Humans aren’t the only mammals to use nets when they go fishing. Some humpback whales do it, too. But their nets are made of bubbles. The humpbacks swim in circles, blasting air through their blowholes.
This creates a “net” of bubbles that traps krill and fish inside. The whale then swims up through the middle of the net, opens its jaws, and traps hundreds of pounds of food at a single gulp.
The unusual fishing technique is only one feature that attracts scientists and the rest of us to these giant creatures. Another is their songs.
Scientists have recorded songs from humpbacks all over the world. The songs differ from ocean to ocean, and even from season to season. The songs all seem to come from males, who may sing to attract mates or threaten rivals. But much of the meaning remains unknown.

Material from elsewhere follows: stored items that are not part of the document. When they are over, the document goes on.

(* ===== verification/Demo.v ===== *)
(** * A concrete process

    A kernel that satisfies the laws of [KernelLaws], and a process with one zone, of which
    two chunks are in use, and one big zone, on which the hypotheses of the theorems are
    discharged by evaluation. *)

From S2P Require Import Prelude Words Conf Memory State Util ZoneBits FreeList Chunks Lookup Heap BigZones BigSpec.

(** ** A kernel *)

(** The first page above every mapping. *)
Definition demo_top (vm : list vma) : Z :=
  foldr (λ v acc, Z.max (vma_start v + Z.max 0 (vma_len v)) acc) 1048576 vm.
Definition demo_addr (vm : list vma) : Z := (demo_top vm + 4095) / 4096 * 4096.

#[global] Instance demo_kernel : Kernel := {|
  kst := Z;
  k_page_size := λ _, 4096;
  k_mmap := λ k vm _ n,
    (if demo_addr vm + n <=? 2 ^ 47 then Some (demo_addr vm) else None, k);
  k_mprotect := λ k _ _, (true, k);
  k_madvise_free := λ k m _ _, (m, k);
  k_getrandom := λ k, (Some (u64 (k * 0x9E3779B97F4A7C15)), k + 1);
|}.

Lemma demo_top_above vm x : demo_top vm <= x → vm_prot vm x = None.
Proof.
  induction vm as [|v vm IH]; [done|]. simpl. intros Hx. rewrite vm_prot_cons, decide_False by lia.
  apply IH. lia.
Qed.

Lemma demo_addr_bounds vm : 1048576 <= demo_top vm <= demo_addr vm ∧ demo_addr vm mod 4096 = 0.
Proof.
  split; [split|].
  - induction vm as [|v vm IH]; simpl; lia.
  - unfold demo_addr. pose proof (Z.div_mod (demo_top vm + 4095) 4096). pose proof (Z.mod_pos_bound (demo_top vm + 4095) 4096). lia.
  - unfold demo_addr. by rewrite Z.mod_mul.
Qed.

#[global] Instance demo_laws : KernelLaws.
Proof.
  split; try (intros; simpl in *; by simplify_eq).
  - intros k. exists 12. simpl. lia.
  - intros k vm h n p k' Heq. simpl in Heq. destruct (_ <=? _); simplify_eq. apply demo_addr_bounds.
  - intros k vm h n p k' Heq. simpl in *. destruct (Z.leb_spec (demo_addr vm + n) (2 ^ 47)); simplify_eq.
    pose proof (demo_addr_bounds vm). lia.
  - intros k vm h n p k' Heq x Hx. simpl in Heq. destruct (_ <=? _); simplify_eq.
    apply demo_top_above. pose proof (demo_addr_bounds vm). lia.
  - intros k m a n m' k' Heq x. simpl in Heq. simplify_eq. by left.
  - intros k v k' Heq. simpl in Heq. simplify_eq. apply u64_range.
Defined.

#[global] Existing Instance makefile_config.

(** ** A zone *)

Definition demo_U : Z := 0x40000000.
Definition demo_B : Z := 0x20000000.
Definition demo_mask : Z := 0x5a5a12345678.

(** 128 chunks of 32 KiB; chunks 0 and 1 are in use. *)
Definition demo_zone : iso_alloc_zone_t :=
  mk_zone (Z.lxor demo_U demo_mask) (Z.lxor demo_B demo_mask) BAD_BIT_SLOT 0x1122334455667788 demo_mask
    4 32768 0 0 false true false (-1) 32 2 128 2 0 0 (replicate 255 BAD_BIT_SLOT).

(** The same zone with its pointers in the clear, as inside the allocator. *)
Definition demo_zone_clear : iso_alloc_zone_t := UNMASK_ZONE_PTRS demo_zone.

(** A big zone of 128 KiB. *)
Definition demo_A : Z := 0x60000000.
Definition demo_big_pages : Z := 0x61000000.
Definition demo_next_mask : Z := 0x1234567812345678.
(** The page for requests of zero bytes. *)
Definition demo_zero_page : Z := 0x30000000.

Definition demo_vm : list vma :=
  [Vma demo_U ZONE_USER_SIZE (Some PROT_RW); Vma demo_B 4096 (Some PROT_RW);
   Vma demo_A 4096 (Some PROT_RW); Vma demo_big_pages 131072 (Some PROT_RW);
   Vma demo_zero_page 4096 (Some PROT_NONE);
   Vma (demo_U - 4096) (ZONE_USER_SIZE + 8192) (Some PROT_NONE); Vma (demo_B - 4096) 12288 (Some PROT_NONE)].
Definition demo_mem : gmap Z Z := st64 ∅ demo_B 5.

(** The root, with the head and the length of the used list. *)
Definition demo_root (used count : Z) : iso_alloc_root :=
  mk_root 0x10000000 0 used demo_zero_page ∅ (replicate 8 (mk_bitmap 0 0 0)) 0x77 demo_next_mask 0x4242424242424242 1 0 0 5 0 count 1.

Definition demo_big : iso_alloc_big_zone_t :=
  let canary := big_canary (demo_root 0 0) demo_A demo_big_pages in
  mk_big canary false 131072 0 demo_big_pages 0 canary.

Definition demo_process (r : iso_alloc_root) (z : iso_alloc_zone_t) : world :=
  mk_world demo_mem demo_vm (0 : kst) false
    r {[ 0 := z ]} {[ demo_A := demo_big ]} ∅ (replicate 64 0) (replicate 8 (mk_tzc 0 0)) 0 4096 12 false false false.
Definition demo_with (z : iso_alloc_zone_t) : world := demo_process (demo_root (Z.lxor demo_next_mask demo_A) 1) z.
Definition demo_world : world := demo_with demo_zone.
(** The same process while the big zone is in no list. *)
Definition demo_unlinked : world := demo_process (demo_root 0 0) demo_zone.

Lemma demo_page_ok r z : page_ok (demo_process r z).
Proof. unfold page_ok. simpl. lia. Qed.

(** No chunk of the bitmap at [demo_B] was released or is a canary. *)
Definition unused_bits (m : gmap Z Z) (n : Z) : bool := forallb (λ c, negb (bm_bit m demo_B (2 * c + 1))) (seqZ 0 n).

Lemma demo_bits m n c : unused_bits m n = true → 0 <= c < n → bm_bit m demo_B (2 * c + 1) = false.
Proof.
  intros Hall Hc. unfold unused_bits in Hall. rewrite forallb_forall in Hall. apply negb_true_iff, Hall, list_elem_of_In, elem_of_seqZ. lia.
Qed.

Lemma demo_mapped : mapped_rw demo_vm demo_U ZONE_USER_SIZE ∧ mapped_rw demo_vm demo_B 4096 ∧
  mapped_rw demo_vm demo_A 4096 ∧ mapped_rw demo_vm demo_big_pages 131072.
Proof.
  split_and!; intros x Hx; unfold demo_vm; rewrite !vm_prot_cons; unfold demo_U, demo_B, demo_A, demo_big_pages, ZONE_USER_SIZE in *; simpl;
    repeat case_decide; done || lia.
Qed.

(** The mappings of the zone, with the guard pages. *)
Lemma demo_guarded n x : 0 < n <= 4096 → pages_at 4096 demo_U demo_B n (-1) x →
  (demo_U - 4096 <= x < demo_U + ZONE_USER_SIZE + 4096 ∨ demo_B - 4096 <= x < demo_B + 8192) ∧ vm_prot demo_vm x ≠ None.
Proof.
  intros Hn Hx. assert (whole_pages 4096 n = 4096) as Hwp.
  { unfold whole_pages. destruct (decide (n = 4096)) as [->|Hne]; [done|]. rewrite Z.mod_small by lia. destruct (Z.eqb_spec n 0); lia. }
  unfold pages_at in Hx. rewrite Hwp in Hx. split; [lia|]. unfold demo_vm. rewrite !vm_prot_cons.
  unfold demo_U, demo_B, demo_A, demo_big_pages, demo_zero_page, ZONE_USER_SIZE in *. simpl. repeat case_decide; done || lia.
Qed.

(** A zone at [demo_U] with an empty cache of free bit slots. *)
Record demo_like (m : gmap Z Z) (z : iso_alloc_zone_t) : Prop := {
  dl_geom : zone_geom z;
  dl_size : 0 < bitmap_size z <= 4096;
  dl_bits : unused_bits m (slots z) = true;
  dl_in_use : af_count z = Z.of_nat (length (in_use_chunks m demo_B z));
  dl_secret : is_u64 (canary_secret z);
  dl_cache : free_bit_slots z = replicate 255 BAD_BIT_SLOT ∧ free_bit_slots_index z = 0 ∧ free_bit_slots_usable z = 0
    ∧ next_free_bit_slot z = BAD_BIT_SLOT ∧ is_full z = false;
  dl_place : index z = 0 ∧ preallocated_bitmap_idx z = -1;
}.

Lemma demo_like_zinv m z : demo_like m z → zinv demo_vm m demo_U demo_B z.
Proof.
  intros [Hg Hsz Hbits Haf Hsec (Hfb & Hi & Hu & Hn & Hfull) _]. pose proof (zone_max_idx z Hg) as (Hmax & Hle & Hbs).
  destruct demo_mapped as (HU & HB & _). constructor; try done.
  - constructor; unfold demo_U, demo_B, ZONE_USER_SIZE; try done; try lia.
    eapply mapped_rw_sub; [exact HB|unfold demo_B; lia..].
  - assert (Hlive : live_cache z = []) by (unfold live_cache; by rewrite Hfb, Hi, Hu).
    constructor; rewrite ?Hlive, ?Hfb, ?Hi, ?Hu, ?Hn, ?Hfull; try done; try lia.
    + intros i Hr. rewrite nth_lookup, lookup_replicate_2 by lia. done.
    + by left.
  - intros _ c Hc Hb. by rewrite (demo_bits m (slots z)) in Hb.
Qed.

Lemma demo_zone_like z : z = demo_zone ∨ z = demo_zone_clear → demo_like demo_mem z.
Proof.
  intros Hz. destruct Hz as [-> | ->]; constructor; try (vm_compute; reflexivity); try (by split_and!);
    try (unfold is_u64; simpl; lia); constructor; simpl; reflexivity || lia.
Qed.

Lemma demo_zinv z : z = demo_zone ∨ z = demo_zone_clear → zinv demo_vm demo_mem demo_U demo_B z.
Proof. intros Hz. by apply demo_like_zinv, demo_zone_like. Qed.

Lemma demo_zone_inv : zone_inv demo_vm demo_mem demo_zone.
Proof. apply (demo_zinv demo_zone). by left. Qed.

(** ** The invariants hold *)

Lemma demo_bitmaps used count (i : nat) bm : bitmaps (demo_root used count) !! i = Some bm → bm = mk_bitmap 0 0 0.
Proof. change (bitmaps _) with (replicate 8 (mk_bitmap 0 0 0)). by intros [-> _]%lookup_replicate. Qed.

Lemma demo_like_heap m z used count : demo_like m z → UNMASK_USER_PTR z = demo_U → UNMASK_BITMAP_PTR z = demo_B → next_sz_index z = 0 →
  heap_inv (set_w_mem m (demo_process (demo_root used count) z)).
Proof.
  intros Hl HUz HBz Hnx. assert (Hi : ∀ i, 0 <= i < zones_used (demo_root used count) → i = 0) by (simpl; lia).
  set (w := set_w_mem m _). assert (Hat : zone_at w 0 = z) by reflexivity.
  destruct demo_mapped as (HU & HB & _ & _). constructor; try done.
  - intros i ->%Hi. exists z. split; [done|]. unfold zone_inv. rewrite HUz, HBz. by apply demo_like_zinv.
  - intros i j ->%Hi ->%Hi. done.
  - intros a. by left.
  - intros e He. by apply not_elem_of_nil in He.
  - intros size _ _. by left.
  - intros i ->%Hi. left. by rewrite Hat.
  - constructor.
    + intros a n x (i & bm & k & Hb & -> & Hn & _). by rewrite (demo_bitmaps _ _ _ _ Hb) in Hn.
    + intros i j bi bj Hb _ _ Hn. by rewrite (demo_bitmaps _ _ _ _ Hb) in Hn.
    + intros i bm Hb Hn. by rewrite (demo_bitmaps _ _ _ _ Hb) in Hn.
  - intros i x ->%Hi. rewrite Hat. unfold footprint. rewrite HUz, HBz. pose proof (dl_size _ _ Hl).
    intros [Hx|Hx]; [rewrite HU; [done|exact Hx]|]. rewrite HB; [done|lia].
  - destruct (dl_place _ _ Hl) as [Hix Hpre]. pose proof (zone_max_idx z (dl_geom _ _ Hl)) as (_ & _ & Hbs). pose proof (dl_size _ _ Hl).
    constructor; change (w_page_size w) with 4096.
    + by intros i ->%Hi.
    + intros i ->%Hi. rewrite Hat, HUz, HBz. done.
    + intros i x ->%Hi. rewrite Hat. unfold zone_pages. rewrite HUz, HBz, Hpre. intros Hx. apply (demo_guarded (bitmap_size z) x); [lia|done].
    + intros i j x ->%Hi ->%Hi. done.
    + intros i ->%Hi. by rewrite Hat, Hpre.
    + intros l bm x Hb [Hn _]. by rewrite (demo_bitmaps _ _ _ _ Hb) in Hn.
    + intros l l' bm bm' Hb _ _ Hn. by rewrite (demo_bitmaps _ _ _ _ Hb) in Hn.
Qed.

Lemma demo_heap used count : heap_inv (demo_process (demo_root used count) demo_zone).
Proof. apply (demo_like_heap demo_mem demo_zone used count); [|done..]. apply demo_zone_like. by left. Qed.

Lemma demo_big_entry used count : big_entry (demo_process (demo_root used count) demo_zone) demo_A demo_big.
Proof.
  destruct demo_mapped as (_ & _ & HA & HP). constructor; try done.
  - eapply mapped_rw_sub; [exact HA|lia|change SIZEOF_BIG_ZONE with 48; autounfold with conf; lia].
  - simpl w_vm. intros x [Hx|Hx]; [rewrite HP; [done|exact Hx]|rewrite HA; [done|]]. exact Hx.
Qed.

(** The big zone is in the used list, or a running call holds it. *)
Lemma demo_bigs (used count : Z) (lu ld : list Z) : lu = [demo_A] ∧ ld = [] ∧ used = Z.lxor demo_next_mask demo_A ∧ count = 1 ∨
  lu = [] ∧ ld = [demo_A] ∧ used = 0 ∧ count = 0 → bigs_inv (demo_process (demo_root used count) demo_zone) lu [] ld.
Proof.
  intros Hl. assert (He : lu ++ [] ++ ld = [demo_A]) by (destruct Hl as [(-> & -> & _)|(-> & -> & _)]; done).
  assert (Hone : ∀ a, a ∈ lu ++ [] ++ ld → a = demo_A) by (intros a; rewrite He; apply list_elem_of_singleton).
  destruct demo_mapped as (_ & _ & _ & HP). constructor; try done.
  - destruct Hl as [(-> & _ & -> & _)|(-> & _ & -> & _)]; [|done]. simpl. split_and!; try done.
    exists demo_big. split; [|done]. apply lookup_singleton_eq.
  - rewrite He. apply NoDup_singleton.
  - simpl. destruct Hl as [(-> & _ & _ & ->)|(-> & _ & _ & ->)]; done.
  - intros a ->%Hone. exists demo_big. split; [apply lookup_singleton_eq|]. split; [apply demo_big_entry|]. split; [done|]. intros _. exact HP.
  - intros a a' b b' ->%Hone ->%Hone Hb Hb'. simpl in Hb, Hb'. rewrite lookup_singleton_eq in Hb, Hb'. simplify_eq.
    split; [done|]. left. change (0x60000000 + 4096 <= 0x61000000). lia.
Qed.

Lemma demo_inv : heap_inv demo_world ∧ bigs_inv demo_world [demo_A] [] [] ∧ bigs_inv demo_unlinked [] [] [demo_A].
Proof. split_and!; [apply demo_heap|apply demo_bigs; by left|apply demo_bigs; by right]. Qed.

(** The value of a call that returns, and the reason of one that aborts. *)
Definition value {A} (o : outcome A) : option A := match o with Ret a _ => Some a | _ => None end.
Definition reason {A} (o : outcome A) : option abort_reason := match o with Abort e => Some e | _ => None end.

Humpbacks generally feed in cold waters, then travel long distances to bear their young in warm climates. A few thousand North Pacific whales, for example, winter over in Hawaii, then cross 3500 miles of ocean to their feeding grounds in Alaska.
Humpbacks have been decimated by commercial whaling operations. Their numbers have dropped from around 125,000, to perhaps 30,000 to 60,000 today. Yet the numbers have rebounded in recent years, as many countries have banned whaling. The ban may allow these giants to keep throwing out their fishing nets in the centuries ahead.